Цыгане, молодые и старые, стали его персонажами. Те немногие, кто пережил концлагерь Аушвиц-Биркенау, часто заходили не только в мастерскую Панкока, но и в мастерские его учеников. Они составляли необозримую семью Панкока. Они были для него больше чем живая натура. Они были рядом с нами в те времена, когда старые порядки, которые, как мы надеялись, навсегда потерпели крах, зримо возрождались в новом качестве, а мы чувствовали себя неприкаянными отпрысками Реставрации.

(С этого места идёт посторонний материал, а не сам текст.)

(** Locals of the backward scan: back_off, expected_seq, lfn_buf, total_lfn_chars. *)
Definition back_body (fv : fat32_vnode) (cksum : Z) (x : Z * Z * list Z * Z) :
  M (fat U) (Z * Z * list Z * Z + list Z * Z) :=
  let '(back, expected, buf, total) := x in
  if back <? 32 then ret (inr (buf, total))
  else
    let off := back - 32 in
    c <- seek_sat (first_clus fv) off ;;
    pf <- sread (ent_sec c off) (ent_bo off) 1 ;;
    if (getz pf 0 =? 0) || (getz pf 0 =? 229) then ret (inr (buf, total))
    else
      prev <- sread (ent_sec c off) (ent_bo off) 32 ;;
      if negb (DIR_Attr prev =? ATTR_LONG_NAME) || negb (getz prev 13 =? cksum) ||
         negb (Z.ldiff (getz prev 0) LFN_LAST =? expected)
      then ret (inr (buf, total))
      else
        let start := (expected - 1) * LFN_CHARS_PER_ENTRY in
        let put k0 k1 buf :=
          if start + k1 <=? 260
          then fold_left (fun b i => putz b (start + i) (lfn_char prev i)) (seqZ k0 (k1 - k0)) buf
          else buf in
        ret (inl (off, expected + 1, put 11 13 (put 5 11 (put 0 5 buf)), start + 13)).

(** The characters before the terminator, without padding and non-ASCII. *)
Fixpoint dirent_name (buf : list Z) (i : Z) (n : nat) (acc : list Z) : outcome (list Z) :=
  match n with
  | O => Ok acc
  | S n' =>
      if negb (zlen acc <? 255) then Ok acc
      else if i >=? 260 then Fault FBounds
      else
        let uc := getz buf i in
        if uc =? 0 then Ok acc
        else dirent_name buf (i + 1) n' (if uc <? 128 then acc ++ [uc] else acc)
  end.

(** struct vdirent: a 16-bit inode number and a 256-byte name; [junk] is what
    the bytes after the terminator hold. *)
Definition vdirent_bytes (inum : Z) (name junk : list Z) : list Z :=
  le_enc 2 inum ++ take 256 (name ++ [0] ++ junk).

Definition readdir_body (junkb junk : list Z) (fv : fat32_vnode) (buf off : Z) (sec b : Z) (pos : Z) :
  M (fat U) (Z + Z) :=
  let next := u32 (pos + 32) in
  if pos <? off then ret (inl next)
  else
    f <- sread sec b 1 ;;
    if getz f 0 =? 0 then ret (inr (-1))
    else if getz f 0 =? 229 then ret (inl next)
    else
      d <- sread sec b 32 ;;
      if DIR_Attr d =? ATTR_LONG_NAME then ret (inl next)
      else
        '(lbuf, total) <- loop (Z.to_nat (pos / 32) + 2)
                            (back_body fv (lfn_checksum (DIR_Name d))) (pos, 1, junkb, 0) ;;
        name <- (if total >? 0 then lift (dirent_name lbuf 0 (Z.to_nat total) [])
                 else ret (rebuilt (DIR_Name d))) ;;
        u <- gets fa_usr ;;
        let '(ok, u') := copyout u buf (vdirent_bytes (DIR_FstClus d) name junk) in
        modify (set_fusr u') ;;;
        ret (inr (if (ok : bool) then s32 next else -1)).

Definition freaddir (junkb junk : list Z) (fv : fat32_vnode) (buf off : Z) : M (fat U) Z :=
  if negb (is_dir fv) then ret (-1)
  else
    r <- scan_chain (first_clus fv) (readdir_body junkb junk fv buf off) 0 ;;
    ret (match r with inl _ => -1 | inr v => v end).

(** *** unlink *)

(** funlink's check that a directory holds nothing but "." and "..": the
    first 64 bytes of the first sector of the first cluster are skipped. *)
Definition empty_body (first : bool) (c : Z) : M (fat U) bool :=
  r <- fold_upto (Z.to_nat (sec_per_clus fm)) 0
         (fun s _ =>
            let skip := if first && (s =? 0) then 2 else 0 in
            fold_upto (Z.to_nat (fm_bps fm / 32 - skip)) skip
              (fun k _ =>
                 f <- sread (u32 (clus_to_sec c + s)) (32 * k) 1 ;;
                 if negb (getz f 0 =? 0) && negb (getz f 0 =? 229)
                 then ret (inr tt) else ret (inl tt)) tt) tt ;;
  ret (match r with inl _ => true | inr _ => false end).

Definition dir_is_empty (c : Z) : M (fat U) bool :=
  loop chain_fuel
    (fun '(c, first) =>
       if negb (in_chain c) then ret (inr true)
       else
         e <- empty_body first c ;;
         if (e : bool) then n <- read_fat c ;; ret (inl (n, false)) else ret (inr false))
    (c, true).

Definition funlink (junk : list Z) (dv : fat32_vnode) (nm : list Z) : M (fat U) Z :=
  r <- dlookup junk dv nm ;;
  match r with
  | None => ret (-1)
  | Some (de, off, _) =>
      ok <- (if negb (Z.land (DIR_Attr de) ATTR_DIRECTORY =? 0)
             then dir_is_empty (DIR_FstClus de) else ret true) ;;
      if negb ok then ret (-1)
      else
        when (negb (DIR_FstClus de =? 0)) (free_chain (DIR_FstClus de)) ;;;
        n <- count_lfn_backwards dv off ;;
        let first_off := u32 (off - n * 32) in
        r <- fold_upto (Z.to_nat (n + 1)) 0
               (fun i _ =>
                  let this := u32 (first_off + i * 32) in
                  o <- seek (first_clus dv) this ;;
                  match o with
                  | None => ret (inr tt)
                  | Some c => swrite (ent_sec c this) (ent_bo this) [229] ;;; ret (inl tt)
                  end) tt ;;
        ret (match r with inl _ => 0 | inr _ => -1 end)
  end.

End Ops.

Занавес и перемена декораций спектакля, где действующие лица в зависимости от воспоминаний надевают то одни, то другие костюмы, заимствуя их из реквизита так беззастенчиво, словно мои персонажи полностью вымышлены. В заповеднике добряка со всклокоченной бородой, среди его окружения, можно было увидеть на картинах или в натуре все, что угодно, даже самое невероятное, поэтому позднее, когда у меня не иссякали чернила, в «зверинце» Панкока появился один выдуманный мной герой. В своем прожорливом романе он описывал собственную жизнь, главу за главой. В каждой из них он становился средоточием всех событий, играл то активную, то пассивную роль, был то таким, то этаким. А в мастерской, напоминавшей мне заповедник, он позировал.

Он был желанной натурой для художников и скульпторов, поскольку отлично подходил для работ экспрессионистского толка. Более того, горбатый карлик как бы воплощал собой все безумие ушедшей и начинающейся эпохи. Да, он был то таким, то этаким, поэтому легко превращался даже в собственную противоположность. Столкнувшийся с ним гляделся в кривое зеркало. При его появлении каждый, кто оказывался к нему слишком близко, принимал другое обличье.

Так Отто Панкок, использовавший Оскара в качестве живой натуры, стал карикатурой на самого себя, превратившись в сопящего — аж угольная пыль из ноздрей — профессора Кухена. Едва заслышав, как рисовальщик начинал скрипеть сибирским углем по бумаге, Оскар создавал собственную антикартину, на которой чернил словами все, что попадалось ему на глаза.

Точно так же он обошелся и с учениками профессора, на мольбертах которых фигурировал, задавая стилистику студенческих работ. Только с цыганами Оскар не связывался, опасаясь, что те раскусят его коварную игру словами и зрительными образами, а главное — лишат его колдовской силы.

Я же, самый восприимчивый ученик Панкока, не только не упомянут в этой главе, где профессор пыхтит так, что из ноздрей летит угольная пыль, а вообще затерялся среди бесконечного множества слов, которые после некоторого приведения их в порядок приобрели форму романа, поступившего на книжный рынок.

Я оказался всего лишь орудием письма, который вычерчивал хитросплетения сюжета и был обязан ничего не упустить, ни реалий, отлитых в бетоне, ни химер, которые видны лишь при особом свете — эпизодов, когда на сцене появляется Оскар.

Он сам решал, кому гибнуть, а кому позволено чудом уцелеть. Оскар возвращал меня в удушливую атмосферу моих детских лет. Он давал мне возможность поставить под вопрос все, что выдавало себя за правду. Он — персонификация кривизны — научил меня видеть красоту в том, что криво. Он, а не я превратил Панкока в Кухена, сделал из добросерда-пацифиста вулкан, извергающего экспрессивную черноту на любой лист бумаги. Он и сам все видел в черном свете, очернял мир, его горб отбрасывал черную тень.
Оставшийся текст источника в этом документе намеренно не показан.